- **TASK DIRECTIONS**: Scan the lines below for the string "llabs" and report how many lines contain it, giving only the number.

━━ MATERIAL SUPPLIED ━━

(* ===== verification/Random.v ===== *)
(** * Integer division and random numbers: stdlib/div.c, ldiv.c, lldiv.c,
    abs.c, labs.c, llabs.c, rand.c, rand_r.c, rand48.c and its callers

    The floating-point results of drand48.c and erand48.c are not modelled;
    the state change they make is [__dorand48]. *)

From S2P Require Import Prelude CMonad Memory.

(** ** Division *)

(** [div], [ldiv] and [lldiv]: [/] and [%] truncate; division by zero traps. *)
Definition div (num denom : Z) : C (Z * Z) :=
  if denom =? 0 then fault else
  let quot := i32 (Z.quot num denom) in
  let rem := Z.rem num denom in
  if (0 <=? num) && (rem <? 0) then mret (i32 (quot + 1), i32 (rem - denom))
  else if (num <? 0) && (0 <? rem) then mret (i32 (quot - 1), i32 (rem + denom))
  else mret (quot, rem).

Definition ldiv (num denom : Z) : C (Z * Z) :=
  if denom =? 0 then fault else
  let quot := i32 (Z.quot num denom) in
  let rem := Z.rem num denom in
  if (0 <=? num) && (rem <? 0) then mret (i32 (quot + 1), i32 (rem - denom))
  else if (num <? 0) && (0 <? rem) then mret (i32 (quot - 1), i32 (rem + denom))
  else mret (quot, rem).

Definition lldiv (numer denom : Z) : C (Z * Z) :=
  if denom =? 0 then fault else
  let quot := i64 (Z.quot numer denom) in
  let rem := Z.rem numer denom in
  if (0 <=? numer) && (rem <? 0) then mret (i64 (quot + 1), i64 (rem - denom))
  else mret (quot, rem).

Definition abs (i : Z) : Z := if i <? 0 then i32 (- i) else i.
Definition labs (x : Z) : Z := if x <? 0 then i32 (- x) else x.
Definition llabs (j : Z) : Z := if j <? 0 then i64 (- j) else j.

(** ** rand *)

Definition RAND_MAX : Z := 0x7fffffff.

Definition srand (seed : Z) : C unit :=
  r ← get_reent; put_reent (set_rand_next (u64 seed) r).

Definition rand : C Z :=
  r ← get_reent;
  let x := u64 (_rand_next r * 6364136223846793005 + 1) in
  put_reent (set_rand_next x r) ;;
  mret (i32 (Z.land (Z.shiftr x 32) RAND_MAX)).

(** [rand_r]: Schrage's method for [16807 * s mod (2^31 - 1)]. *)
Definition rand_r (seed : Z) : C Z :=
  v ← load32 seed;
  let s := i32 v in
  let s := if s =? 0 then 0x12345987 else s in
  let k := Z.quot s 127773 in
  let s := i32 (i32 (16807 * i32 (s - i32 (k * 127773))) - i32 (2836 * k)) in
  let s := if s <? 0 then i32 (s + 2147483647) else s in
  store32 seed (u32 s) ;;
  mret (Z.land s RAND_MAX).

(** ** The 48-bit generators *)

Definition _RAND48_SEED_0 : Z := 0x330e.
Definition _RAND48_MULT_0 : Z := 0xe66d.
Definition _RAND48_MULT_1 : Z := 0xdeec.
Definition _RAND48_MULT_2 : Z := 0x0005.
Definition _RAND48_ADD : Z := 0x000b.

(** [__dorand48]: the new value of [xseed].  The products of [unsigned short]s
    in the last line are computed in [int]. *)
Definition __dorand48 (r : rand48) (xseed : ushort3) : ushort3 :=
  let '(m0, m1, m2) := _mult r in
  let '(x0, x1, x2) := xseed in
  let accu := u32 (u32 (m0 * x0) + _add r) in
  let temp0 := u16 accu in
  let accu := Z.shiftr accu 16 in
  let accu := u32 (accu + u32 (u32 (m0 * x1) + u32 (m1 * x0))) in
  let temp1 := u16 accu in
  let accu := Z.shiftr accu 16 in
  let accu := u32 (accu + u32 (i32 (i32 (i32 (m0 * x2) + i32 (m1 * x1)) + i32 (m2 * x0)))) in
  (temp0, temp1, u16 accu).

(** [_jrand48_r], [_nrand48_r]: the caller's seed array is updated. *)
Definition _jrand48_r (xseed : ushort3) : C (Z * ushort3) :=
  r ← get_reent;
  let xseed := __dorand48 (_r48 r) xseed in
  let '(x0, x1, x2) := xseed in
  mret (i32 (i32 (Z.shiftl x2 16) + x1), xseed).

Definition _nrand48_r (xseed : ushort3) : C (Z * ushort3) :=
  r ← get_reent;
  let xseed := __dorand48 (_r48 r) xseed in
  let '(x0, x1, x2) := xseed in
  mret (i32 (u32 (i32 (u32 (Z.shiftl x2 15)) + Z.shiftr x1 1)), xseed).

Definition put_seed48 (s : ushort3) : C unit :=
  r ← get_reent;
  put_reent (set_r48 (Rand48 s (_mult (_r48 r)) (_add (_r48 r))) r).

(** [_lrand48_r], [_mrand48_r]: the seed of the reentrancy structure. *)
Definition _lrand48_r : C Z :=
  r ← get_reent;
  let xseed := __dorand48 (_r48 r) (_seed (_r48 r)) in
  put_seed48 xseed ;;
  let '(x0, x1, x2) := xseed in
  mret (i32 (u32 (i32 (u32 (Z.shiftl x2 15)) + Z.shiftr x1 1))).

Definition _mrand48_r : C Z :=
  r ← get_reent;
  let xseed := __dorand48 (_r48 r) (_seed (_r48 r)) in
  put_seed48 xseed ;;
  let '(x0, x1, x2) := xseed in
  mret (i32 (i32 (Z.shiftl x2 16) + x1)).

Definition _srand48_r (seed : Z) : C unit :=
  r ← get_reent;
  put_reent (set_r48 (Rand48
    (_RAND48_SEED_0, u16 seed, u16 (Z.shiftr (u32 seed) 16))
    (_RAND48_MULT_0, _RAND48_MULT_1, _RAND48_MULT_2) _RAND48_ADD) r).

(** [_seed48_r] returns the old seed (its static array [sseed]). *)
Definition _seed48_r (xseed : ushort3) : C ushort3 :=
  r ← get_reent;
  let sseed := _seed (_r48 r) in
  put_reent (set_r48 (Rand48 xseed
    (_RAND48_MULT_0, _RAND48_MULT_1, _RAND48_MULT_2) _RAND48_ADD) r) ;;
  mret sseed.

Definition _lcong48_r (p : ushort3 * ushort3 * Z) : C unit :=
  r ← get_reent;
  let '(seed, mult, add) := p in
  put_reent (set_r48 (Rand48 seed mult add) r).

Definition jrand48 := _jrand48_r.
Definition nrand48 := _nrand48_r.
Definition lrand48 := _lrand48_r.
Definition mrand48 := _mrand48_r.
Definition srand48 := _srand48_r.
Definition seed48 := _seed48_r.
Definition lcong48 := _lcong48_r.

(** ** Correctness *)

(** The corrections of div.c never fire when division truncates. *)
Lemma wp_div n num denom w (Q : Z * Z -> world -> Prop) :
  -2147483648 <= num < 2147483648 -> -2147483648 <= denom < 2147483648 ->
  denom <> 0 -> ~ (num = -2147483648 /\ denom = -1) ->
  Q (Z.quot num denom, Z.rem num denom) w -> wp n (div num denom) w Q.
Proof.
  intros Hn Hd H0 Hov HQ. unfold div. rewrite (proj2 (Z.eqb_neq denom 0)) by done.
  assert (-2147483648 <= Z.quot num denom < 2147483648) as Hq.
  { pose proof (Z.quot_rem' num denom). pose proof (Z.rem_bound_abs num denom H0).
    assert (Z.abs (denom * Z.quot num denom) <= Z.abs num).
    { rewrite Z.abs_mul, <-(Z.quot_abs num denom H0). apply Z.mul_quot_le; lia. }
    rewrite Z.abs_mul in *. split; nia. }
  cbn zeta. rewrite (i32_small (Z.quot num denom)) by done.
  assert (0 <= num -> 0 <= Z.rem num denom) by (intros; by apply Z.rem_nonneg).
  assert (num <= 0 -> Z.rem num denom <= 0) by (intros; by apply Z.rem_nonpos).
  wp_if. wp_if. by wp_steps.
Qed.

(** Schrage's method computes the minimal standard generator. *)
Lemma schrage s :
  0 < s < 2147483647 ->
  let k := Z.quot s 127773 in
  let x := i32 (i32 (16807 * i32 (s - i32 (k * 127773))) - i32 (2836 * k)) in
  (if x <? 0 then i32 (x + 2147483647) else x) = (16807 * s) mod 2147483647.
Proof.
  intros Hs. cbv zeta. rewrite Z.quot_div_nonneg by lia.
  pose proof (Z.div_mod s 127773 ltac:(lia)) as E.
  pose proof (Z.mod_pos_bound s 127773 ltac:(lia)) as Hr.
  set (k := s / 127773) in *. set (r := s mod 127773) in *.
  assert (0 <= k <= 16807) by lia.
  rewrite (i32_small (k * 127773)), (i32_small (s - k * 127773)) by lia.
  replace (s - k * 127773) with r by lia.
  rewrite (i32_small (16807 * r)), (i32_small (2836 * k)), (i32_small (16807 * r - 2836 * k)) by lia.
  assert (Ex : 16807 * s = 16807 * r - 2836 * k + 2147483647 * k) by lia. rewrite Ex.
  destruct (Z.ltb_spec (16807 * r - 2836 * k) 0).
  - rewrite i32_small by lia. apply (Z.mod_unique _ _ (k - 1)); lia.
  - apply (Z.mod_unique _ _ k); [|lia]. left.
    assert (16807 * r - 2836 * k <= 16807 * 127772) by lia. lia.
Qed.

Lemma wp_rand_r n seed s w (Q : Z -> world -> Prop) :
  bytes (w_mem w) seed (le_bytes s) -> 0 < s < 2147483647 ->
  Q ((16807 * s) mod 2147483647)
    (set_mem (store_bytes seed (le_bytes ((16807 * s) mod 2147483647)) (w_mem w)) w) ->
  wp n (rand_r seed) w Q.
Proof.
  intros Hb Hs HQ. unfold rand_r. wp_step. eapply wp_load32_le; [done|lia|]. wp_steps.
  rewrite (i32_small s) by lia. rewrite (proj2 (Z.eqb_neq s 0)) by lia.
  rewrite schrage by done. rewrite u32_small by lia.
  apply wp_store32_le; [exact (bytes_mapped _ _ _ Hb)|lia|]. wp_steps.
  change RAND_MAX with (Z.ones 31). rewrite Z.land_ones by lia.
  rewrite (Z.mod_small _ (2 ^ 31)) by (change (2 ^ 31) with 2147483648; lia). exact HQ.
Qed.

(** ** The 48-bit generators *)

Definition ushort3_ok (x : ushort3) : Prop :=
  let '(a, b, c) := x in 0 <= a < 65536 /\ 0 <= b < 65536 /\ 0 <= c < 65536.
Definition ushort3_Z (x : ushort3) : Z := let '(a, b, c) := x in a + 65536 * b + 4294967296 * c.

(** The 16-bit pieces, with the carries the 32-bit accumulator loses, are the
    linear congruence modulo 2^48. *)
Lemma dorand48_Z r x :
  ushort3_ok (_mult r) -> ushort3_ok x -> 0 <= _add r < 65536 ->
  ushort3_Z (__dorand48 r x) = (ushort3_Z (_mult r) * ushort3_Z x + _add r) mod 281474976710656 /\
  ushort3_ok (__dorand48 r x).
Proof.
  intros Hm Hx Hc. unfold __dorand48. destruct (_mult r) as [[m0 m1] m2], x as [[x0 x1] x2].
  destruct Hm as (Hm0 & Hm1 & Hm2), Hx as (Hx0 & Hx1 & Hx2). revert Hc. generalize (_add r) as c.
  intros c Hc. cbv zeta. 
  assert (0 <= m0 * x0 <= 65535 * 65535) by nia.
  assert (0 <= m0 * x1 <= 65535 * 65535) by nia.
  assert (0 <= m1 * x0 <= 65535 * 65535) by nia.
  rewrite (u32_small (m0 * x0)), (u32_small (m0 * x0 + c)) by lia.
  rewrite (u32_small (m0 * x1)), (u32_small (m1 * x0)) by lia.
  rewrite !Z.shiftr_div_pow2 by lia. change (2 ^ 16) with 65536.
  set (a := m0 * x0 + c) in *. set (b := m0 * x1 + m1 * x0) in *.
  unfold ushort3_Z, ushort3_ok.
  assert (Hd : u16 (u32 (u32 (a / 65536 + u32 b) / 65536 +
     u32 (i32 (i32 (i32 (m0 * x2) + i32 (m1 * x1)) + i32 (m2 * x0))))) =
     u16 ((a / 65536 + b) / 65536 + (m0 * x2 + m1 * x1 + m2 * x0))).
  { generalize (m0 * x2) (m1 * x1) (m2 * x0). intros p q s. unfold u16, u32, i32. lia. }
  rewrite Hd. split; [|unfold u16; lia].
  replace ((m0 + 65536 * m1 + 4294967296 * m2) * (x0 + 65536 * x1 + 4294967296 * x2) + c)
    with (a + 65536 * b + 4294967296 * (m0 * x2 + m1 * x1 + m2 * x0) +
      281474976710656 * (m1 * x2 + m2 * x1 + 65536 * (m2 * x2))) by (unfold a, b; ring).
  generalize (m0 * x2 + m1 * x1 + m2 * x0) (m1 * x2 + m2 * x1 + 65536 * (m2 * x2)).
  clearbody a b. intros p q. unfold u16, u32. lia.
Qed.

(** The 48-bit state of the reentrancy structure. *)
Definition rand48_ok (r : rand48) : Prop :=
  ushort3_ok (_mult r) /\ ushort3_ok (_seed r) /\ 0 <= _add r < 65536.
Definition step48 (r : rand48) (x : Z) : Z :=
  (ushort3_Z (_mult r) * x + _add r) mod 281474976710656.

(** The triple of a 48-bit number. *)
Definition Z_ushort3 (x : Z) : ushort3 := (x mod 65536, x / 65536 mod 65536, x / 4294967296).

Lemma Z_ushort3_Z x : ushort3_ok x -> Z_ushort3 (ushort3_Z x) = x.
Proof.
  destruct x as [[a b] c]. unfold Z_ushort3, ushort3_Z, ushort3_ok. intros. f_equal; [f_equal|]; lia.
Qed.

Lemma dorand48_spec r x :
  ushort3_ok (_mult r) -> ushort3_ok x -> 0 <= _add r < 65536 ->
  __dorand48 r x = Z_ushort3 (step48 r (ushort3_Z x)) /\
  0 <= step48 r (ushort3_Z x) < 281474976710656.
Proof.
  intros Hm Hx Hc. destruct (dorand48_Z r x) as [E Hok]; [done..|].
  split; [|unfold step48; lia]. unfold step48. rewrite <-E. symmetry. by apply Z_ushort3_Z.
Qed.

(** The 31 high bits, and the 32 high bits as a signed number. *)
Lemma high31 x :
  0 <= x < 281474976710656 ->
  i32 (u32 (i32 (u32 (Z.shiftl (x / 4294967296) 15)) + Z.shiftr (x / 65536 mod 65536) 1)) =
  x / 131072.
Proof.
  intros Hx. rewrite Z.shiftl_mul_pow2, Z.shiftr_div_pow2 by lia.
  change (2 ^ 15) with 32768. change (2 ^ 1) with 2. unfold i32, u32. lia.
Qed.
Lemma high32 x :
  0 <= x < 281474976710656 ->
  i32 (i32 (Z.shiftl (x / 4294967296) 16) + x / 65536 mod 65536) = i32 (x / 65536).
Proof.
  intros Hx. rewrite Z.shiftl_mul_pow2 by lia. change (2 ^ 16) with 65536. unfold i32. lia.
Qed.

Lemma wp_lrand48 n w (Q : Z -> world -> Prop) :
  let r := _r48 (w_reent w) in
  let x := step48 r (ushort3_Z (_seed r)) in
  rand48_ok r ->
  Q (x / 131072)
    (set_reent (set_r48 (Rand48 (Z_ushort3 x) (_mult r) (_add r)) (w_reent w)) w) ->
  wp n lrand48 w Q.
Proof.
  cbv zeta. intros (Hm & Hs & Hc) HQ. unfold lrand48, _lrand48_r, put_seed48. wp_steps.
  destruct (dorand48_spec (_r48 (w_reent w)) (_seed (_r48 (w_reent w)))) as [-> Hr]; [done..|].
  simpl. wp_steps. rewrite high31 by done. exact HQ.
Qed.

Lemma wp_mrand48 n w (Q : Z -> world -> Prop) :
  let r := _r48 (w_reent w) in
  let x := step48 r (ushort3_Z (_seed r)) in
  rand48_ok r ->
  Q (i32 (x / 65536))
    (set_reent (set_r48 (Rand48 (Z_ushort3 x) (_mult r) (_add r)) (w_reent w)) w) ->
  wp n mrand48 w Q.
Proof.
  cbv zeta. intros (Hm & Hs & Hc) HQ. unfold mrand48, _mrand48_r, put_seed48. wp_steps.
  destruct (dorand48_spec (_r48 (w_reent w)) (_seed (_r48 (w_reent w)))) as [-> Hr]; [done..|].
  simpl. wp_steps. rewrite high32 by done. exact HQ.
Qed.

(** The state invariant is kept, and set by srand48. *)
Lemma rand48_ok_step r :
  rand48_ok r -> rand48_ok (Rand48 (__dorand48 r (_seed r)) (_mult r) (_add r)).
Proof. intros (Hm & Hs & Hc). split; [done|]. split; [by apply dorand48_Z|done]. Qed.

━━━

- **RESPONSE FOR THIS EXERCISE**: 2